Eosinophilic esophagitis (EE) is a disease characterized by swelling of the esophagus (the part of the body connecting the throat and the stomach) caused by an allergic white blood cell, the eosinophil. Symptoms of EE can range from severe heartburn, difficulty swallowing, food impaction in the esophagus, nausea, vomiting and weight loss. There appears to be some age-related differences in symptoms, with younger children having more symptoms of weight loss, and older children and adults having food impaction and difficulty swallowing.

It is not exactly clear what causes EE, although this disease may be related to other allergic diseases, particularly asthma. People with EE frequently have a personal or family history of other allergic diseases such as hay fever, food allergy and asthma. There have been studies showing an association between food and environmental allergies and EE.

The diagnosis of EE is generally made by performing a biopsy of the esophagus, with evidence of eosinophils infiltrating the esophageal tissue.

Treating EE is usually begun with a trial of avoidance of the foods to which the person has positive allergy tests initially.

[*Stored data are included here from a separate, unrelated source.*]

(** * SpineDebugRenderer: a shallow embedding of
    [packages/base/src/SpineDebugRenderer.ts]

    The renderer keeps a registration map from spine objects to a bundle of
    debug drawing surfaces and, once per frame, clears and redraws these
    surfaces from the skeleton's pose.  The scene graph of the host engine
    (containers, graphics, parent/child links, destruction) is modelled as
    an object heap addressed by object identities; JavaScript numbers are
    IEEE 754 binary64 values; the methods are written in a state monad with
    exceptions, since a JavaScript [throw] keeps the mutations made before
    it. *)

From Stdlib Require Import Floats ZArith Bool.
From stdpp Require Import list strings.

Set Warnings "-inexact-float".

Open Scope float_scope.

(** ** JavaScript numbers and values *)

Definition number := float.

(** A value read from an array slot or passed to a drawing call: a number,
    or [undefined] ([None]) when the index is out of range or the argument
    is omitted. *)
Definition value := option number.

(** [ToBoolean] on a number: [0], [-0] and [NaN] are falsy. *)
Definition truthy (v : number) : bool :=
  negb (PrimFloat.eqb v 0 || PrimFloat.is_nan v).

(** [a || b] on numbers. *)
Definition js_or (a b : number) : number := if truthy a then a else b.

(** [a > b]. *)
Definition gtb (a b : number) : bool := PrimFloat.ltb b a.

Definition Math_PI : number := 0x1.921fb54442d18p+1.
Definition Math_abs (v : number) : number := PrimFloat.abs v.
Definition Math_sqrt (v : number) : number := PrimFloat.sqrt v.

(** [Math.pow(v, 2)]: the square of [v]. *)
Definition Math_pow2 (v : number) : number := v * v.

(** [ToInt32] on an integral number, and the signed shift [h >> 1]. *)
Definition ToInt32 (z : Z) : Z := ((z + 2 ^ 31) mod 2 ^ 32 - 2 ^ 31)%Z.
Definition sar1 (z : Z) : Z := Z.shiftr (ToInt32 z) 1.

(** [arr[i]] on an array or typed array: [undefined] out of range. *)
Definition arr_get {A} (l : list A) (i : Z) : option A :=
  if (i <? 0)%Z then None else l !! Z.to_nat i.

(** ** Pose data (owned by the animation runtime) *)

Record Matrix := mkMatrix {
  m_a : number; m_b : number; m_c : number; m_d : number;
  m_tx : number; m_ty : number
}.

#[warnings="-register-all"]
Inductive BoneData := mkBoneData {
  bd_name : string;
  bd_length : number;
  bd_parent : option BoneData     (* [null] for a bone without parent *)
}.

Record Bone := mkBone {
  bone_data : BoneData;
  bone_matrix : Matrix;
  bone_active : bool
}.

Inductive AttachmentType :=
  | Region | BoundingBox | Mesh | LinkedMesh | Path | Point | Clipping.

Definition AttachmentType_eqb (a b : AttachmentType) : bool :=
  match a, b with
  | Region, Region | BoundingBox, BoundingBox | Mesh, Mesh
  | LinkedMesh, LinkedMesh | Path, Path | Point, Point
  | Clipping, Clipping => true
  | _, _ => false
  end.

(** The stored fields of an attachment object.  [att_stored] stands for the
    numeric fields of the runtime's attachment class that this file does not
    read itself (a region's placement and its cached corner offsets). *)
Record AttachmentData := mkAttachmentData {
  att_name : string;
  att_type : AttachmentType;
  worldVerticesLength : nat;
  triangles : list nat;
  hullLength : Z;
  closed : bool;
  att_stored : list number
}.

(** An attachment object: its stored fields and the two methods the
    renderer calls on it.
    - [computeWorldVertices] fills the buffer it is handed; it is given the
      object's fields, the bone of the slot and the number of values to
      produce, and returns the values the buffer holds afterwards;
    - [updateOffset] is the optional method [updateOffset?: () => void]: it
      takes no argument and returns nothing, so all it can do is to update
      the object it is called on. *)
Record Attachment := mkAttachment {
  att_data : AttachmentData;
  computeWorldVertices : AttachmentData -> Bone -> nat -> list number;
  updateOffset : option (AttachmentData -> AttachmentData)
}.

(** Attachments are objects shared between slots (and between the spines of
    one skeleton data): slots refer to them by identity. *)
Abbreviation aid := nat.

Record Slot := mkSlot {
  slot_bone : Bone;
  slot_attachment : option aid      (* [getAttachment()], [null] if none *)
}.

Record Skeleton := mkSkeleton {
  sk_x : number;
  sk_y : number;
  sk_bones : list Bone;
  sk_slots : list Slot
}.

(** The result of [new SkeletonBoundsBase()] followed by
    [update(skeleton, true)], as far as the renderer reads it. *)
Record SkeletonBounds := mkBounds {
  minX : number;
  minY : number;
  getWidth : number;
  getHeight : number;
  polygons : list (list number)
}.

(** ** The scene graph of the host engine *)

Abbreviation oid := nat.

(** Calls recorded by a [Graphics] object since its last [clear()]. *)
Inductive GCmd :=
  | LineStyle (width color alpha : value)
  | BeginFill (color alpha : value)
  | EndFill
  | DrawPolygon (path : list value)
  | DrawCircle (cx cy radius : value)
  | DrawRect (rx ry rw rh : value)
  | MoveTo (px py : value)
  | LineTo (px py : value)
  | BezierCurveTo (cpX cpY cpX2 cpY2 toX toY : value).

Record SpineBase := mkSpine {
  scale_x : number;
  scale_y : number;
  skeleton : Skeleton
}.

Inductive Payload :=
  | PContainer
  | PGraphics (commands : list GCmd)
  | PSpine (s : SpineBase).

Record DisplayObject := mkObj {
  parent : option oid;
  children : list oid;
  destroyed : bool;
  pos_x : number;
  pos_y : number;
  pivot_y : number;
  rotation : number;
  payload : Payload
}.

Definition new_object (p : Payload) : DisplayObject :=
  mkObj None [] false 0 0 0 0 p.

Definition set_parent (q : option oid) (o : DisplayObject) : DisplayObject :=
  mkObj q (children o) (destroyed o) (pos_x o) (pos_y o) (pivot_y o)
        (rotation o) (payload o).

Definition set_children (cs : list oid) (o : DisplayObject) : DisplayObject :=
  mkObj (parent o) cs (destroyed o) (pos_x o) (pos_y o) (pivot_y o)
        (rotation o) (payload o).

Definition set_payload (p : Payload) (o : DisplayObject) : DisplayObject :=
  mkObj (parent o) (children o) (destroyed o) (pos_x o) (pos_y o) (pivot_y o)
        (rotation o) p.

Definition set_x (v : number) (o : DisplayObject) : DisplayObject :=
  mkObj (parent o) (children o) (destroyed o) v (pos_y o) (pivot_y o)
        (rotation o) (payload o).

Definition set_y (v : number) (o : DisplayObject) : DisplayObject :=
  mkObj (parent o) (children o) (destroyed o) (pos_x o) v (pivot_y o)
        (rotation o) (payload o).

Definition set_pivot_y (v : number) (o : DisplayObject) : DisplayObject :=
  mkObj (parent o) (children o) (destroyed o) (pos_x o) (pos_y o) v
        (rotation o) (payload o).

Definition set_rotation (v : number) (o : DisplayObject) : DisplayObject :=
  mkObj (parent o) (children o) (destroyed o) (pos_x o) (pos_y o) (pivot_y o)
        v (payload o).

(** [destroy()] of a display object, after it left its parent: the links
    are dropped and the object is marked. *)
Definition mark_destroyed (o : DisplayObject) : DisplayObject :=
  mkObj None [] true (pos_x o) (pos_y o) (pivot_y o) (rotation o) (payload o).

(** A call on a [Graphics] is appended to its record; [clear()] empties it.
    On another kind of object there is nothing to record. *)
Definition add_cmd (c : GCmd) (o : DisplayObject) : DisplayObject :=
  match payload o with
  | PGraphics cs => set_payload (PGraphics (cs ++ [c])) o
  | _ => o
  end.

Definition clear_cmds (o : DisplayObject) : DisplayObject :=
  match payload o with
  | PGraphics _ => set_payload (PGraphics []) o
  | _ => o
  end.

(** [removeItems(children, indexOf(c), 1)]: the first occurrence goes. *)
Fixpoint remove_first (c : oid) (cs : list oid) : list oid :=
  match cs with
  | [] => []
  | c' :: cs' => if Nat.eqb c' c then cs' else c' :: remove_first c cs'
  end.

Definition push_child (c : oid) (o : DisplayObject) : DisplayObject :=
  set_children (children o ++ [c]) o.

Definition remove_child (c : oid) (o : DisplayObject) : DisplayObject :=
  set_children (remove_first c (children o)) o.

Abbreviation Heap := (list DisplayObject).

(** [Container.addChild(child)]: the child leaves its former parent, gets
    the new one and is pushed at the end of the children. *)
Definition heap_addChild (p c : oid) (h : Heap) : Heap :=
  let h1 := match h !! c ≫= parent with
            | Some q => alter (remove_child c) q h
            | None => h
            end in
  let h2 := alter (set_parent (Some p)) c h1 in
  alter (push_child c) p h2.

(** [destroy({children: true, ...})]: the object is removed from its
    parent and marked destroyed, its children are detached and destroyed in
    turn.  The recursion follows the scene tree; [fuel] bounds its depth. *)
Fixpoint heap_destroy (fuel : nat) (o : oid) (h : Heap) : Heap :=
  match fuel with
  | O => h
  | S fuel' =>
      match h !! o with
      | None => h
      | Some obj =>
          let h1 := match parent obj with
                    | Some q => alter (remove_child o) q h
                    | None => h
                    end in
          let h2 := alter mark_destroyed o h1 in
          let h3 := foldl (fun h' c => alter (set_parent None) c h') h2 (children obj) in
          foldl (fun h' c => heap_destroy fuel' c h') h3 (children obj)
      end
  end.

(** ** The renderer *)

Record DebugDisplayObjects := mkDDO {
  bones : oid;
  skeletonXY : oid;
  regionAttachmentsShape : oid;
  meshTrianglesLine : oid;
  meshHullLine : oid;
  clippingPolygon : oid;
  boundingBoxesRect : oid;
  boundingBoxesCircle : oid;
  boundingBoxesPolygon : oid;
  pathsCurve : oid;
  pathsLine : oid;
  parentDebugContainer : oid
}.

(** The public configuration fields, with their initial values below. No
    method assigns any of them. *)
Record Config := mkConfig {
  drawDebug : bool;
  drawMeshHull : bool;
  drawMeshTriangles : bool;
  drawBones : bool;
  drawPaths : bool;
  drawBoundingBoxes : bool;
  drawClipping : bool;
  drawRegionAttachments : bool;
  lineWidth : number;
  regionAttachmentsColor : number;
  meshHullColor : number;
  meshTrianglesColor : number;
  clippingPolygonColor : number;
  boundingBoxesRectColor : number;
  boundingBoxesPolygonColor : number;
  boundingBoxesCircleColor : number;
  pathsCurveColor : number;
  pathsLineColor : number;
  skeletonXYColor : number;
  bonesColor : number
}.

Definition default_config : Config :=
  mkConfig true true true true true true true true
           1 0x0078ff 0x0078ff 0xffcc00 0xff00ff 0x00ff00 0x00ff00 0x00ff00
           0xff0000 0xff00ff 0xff0000 0x00eecc.

(** [registeredSpines] is a JavaScript [Map] keyed by object identity,
    kept as the list of its entries in insertion order. *)
Definition SpineMap := list (oid * DebugDisplayObjects).

Fixpoint Map_get (k : oid) (m : SpineMap) : option DebugDisplayObjects :=
  match m with
  | [] => None
  | (k', v) :: m' => if Nat.eqb k' k then Some v else Map_get k m'
  end.

Definition Map_has (k : oid) (m : SpineMap) : bool :=
  match Map_get k m with Some _ => true | None => false end.

(** [set]: the value of an existing entry is replaced in place, a new key
    is appended. *)
Fixpoint Map_set (k : oid) (v : DebugDisplayObjects) (m : SpineMap) : SpineMap :=
  match m with
  | [] => [(k, v)]
  | (k', v') :: m' =>
      if Nat.eqb k' k then (k', v) :: m' else (k', v') :: Map_set k v m'
  end.

(** [delete]: the entry found for the key is removed. *)
Fixpoint Map_delete (k : oid) (m : SpineMap) : SpineMap :=
  match m with
  | [] => []
  | (k', v') :: m' =>
      if Nat.eqb k' k then m' else (k', v') :: Map_delete k m'
  end.

(** ** Program state and the method monad *)

Record St := mkSt {
  registeredSpines : SpineMap;
  heap : Heap;
  attachments : list Attachment;
  console : list (string * oid)        (* [console.warn(message, spine)] *)
}.
(** ** Objects as dictionaries, for [frequencyMap] *)

(** [new Set(l)] read back with [Array.from]: the distinct elements of [l]
    in order of first occurrence. *)
Fixpoint distinct_from (seen : list string) (l : list string) : list string :=
  match l with
  | [] => []
  | x :: rest =>
      if existsb (String.eqb x) seen then distinct_from seen rest
      else x :: distinct_from (x :: seen) rest
  end.

Definition Set_to_array (l : list string) : list string := distinct_from [] l.

(** A value stored in [frequencyMap]: a number, or the string that [+ 1]
    makes of an inherited member of the object, which is the text of that
    member followed by a character 1 ([ones] of them once the key has been
    counted [ones] times). *)
Inductive JSValue : Type :=
| JNumber (n : Z)
| JText (member : string) (ones : nat).

(** The own properties of an object created by [{}], in creation order. *)
Definition JSObject : Type := list (string * JSValue).

(** The names that [{}] inherits from [Object.prototype]: eleven methods
    and the accessor [__proto__]. *)
Definition prototype_members : list string :=
  ["constructor"; "hasOwnProperty"; "isPrototypeOf"; "propertyIsEnumerable";
   "toLocaleString"; "toString"; "valueOf"; "__defineGetter__";
   "__defineSetter__"; "__lookupGetter__"; "__lookupSetter__"; "__proto__"].

Definition is_inherited (key : string) : bool :=
  existsb (String.eqb key) prototype_members.

(** What [acc[key]] reads. *)
Inductive Lookup : Type :=
| Undefined
| Own (v : JSValue)
| Inherited (member : string).

Fixpoint own_property (o : JSObject) (key : string) : option JSValue :=
  match o with
  | [] => None
  | (k, v) :: rest => if String.eqb k key then Some v else own_property rest key
  end.

(** [acc[key]]: the own property if there is one, else the inherited
    member of that name, else [undefined]. *)
Definition obj_get (o : JSObject) (key : string) : Lookup :=
  match own_property o key with
  | Some v => Own v
  | None => if is_inherited key then Inherited key else Undefined
  end.

Fixpoint set_own (o : JSObject) (key : string) (v : JSValue) : JSObject :=
  match o with
  | [] => [(key, v)]
  | (k, w) :: rest =>
      if String.eqb k key then (k, v) :: rest else (k, w) :: set_own rest key v
  end.

(** [acc[key] = v] for a number or a string [v]: the assignment creates or
    updates an own property, which keeps its place; for the key
    [__proto__] it calls the inherited setter, which ignores a value that
    is neither an object nor [null]. *)
Definition obj_set (o : JSObject) (key : string) (v : JSValue) : JSObject :=
  if String.eqb key "__proto__" then o else set_own o key v.

(** [(x || 0) + 1] for what [acc[key]] read: [undefined] and 0 are falsy;
    a function, an object and a non-empty string are truthy, and [+ 1]
    appends a 1 to their text. *)
Definition count_up_from (x : Lookup) : JSValue :=
  match x with
  | Undefined => JNumber (0 + 1)
  | Own (JNumber n) => JNumber ((if n =? 0 then 0 else n) + 1)
  | Own (JText member ones) => JText member (S ones)
  | Inherited member => JText member 1
  end.

(** [b[1] - a[1]] as [sort] uses it: the difference of two numbers; with a
    string that is no numeral the difference is [NaN], which [sort] takes
    for 0. *)
Definition count_difference (a b : string * JSValue) : Z :=
  match snd b, snd a with
  | JNumber y, JNumber x => y - x
  | _, _ => 0
  end.

Fixpoint all_digits (s : string) : bool :=
  match s with
  | EmptyString => true
  | String c rest =>
      match digit_value c with Some _ => all_digits rest | None => false end
  end.

(** The array index a property key denotes, if any: a decimal numeral with
    no leading zero, at most 2^32 - 2. *)
Definition array_index (key : string) : option Z :=
  match key with
  | EmptyString => None
  | String c rest =>
      if (all_digits key && (negb (Ascii.eqb c "0"%char) || String.eqb rest ""))%bool
      then match read_digits None key with
           | Some n => if n <=? 4294967294 then Some n else None
           | None => None
           end
      else None
  end.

Corticosteroids are frequently used to treat EE when avoidance of allergic triggers unsuccessfully relieves symptoms. Steroids may be used as pills, such as prednisone or as a topical therapy, such as using inhaled steroids typically used for asthma, except that the medication is swallowed, not inhaled. This results in the delivery of the medication directly to the esophagus. Typically, medications for GERD are also given to patients with EE.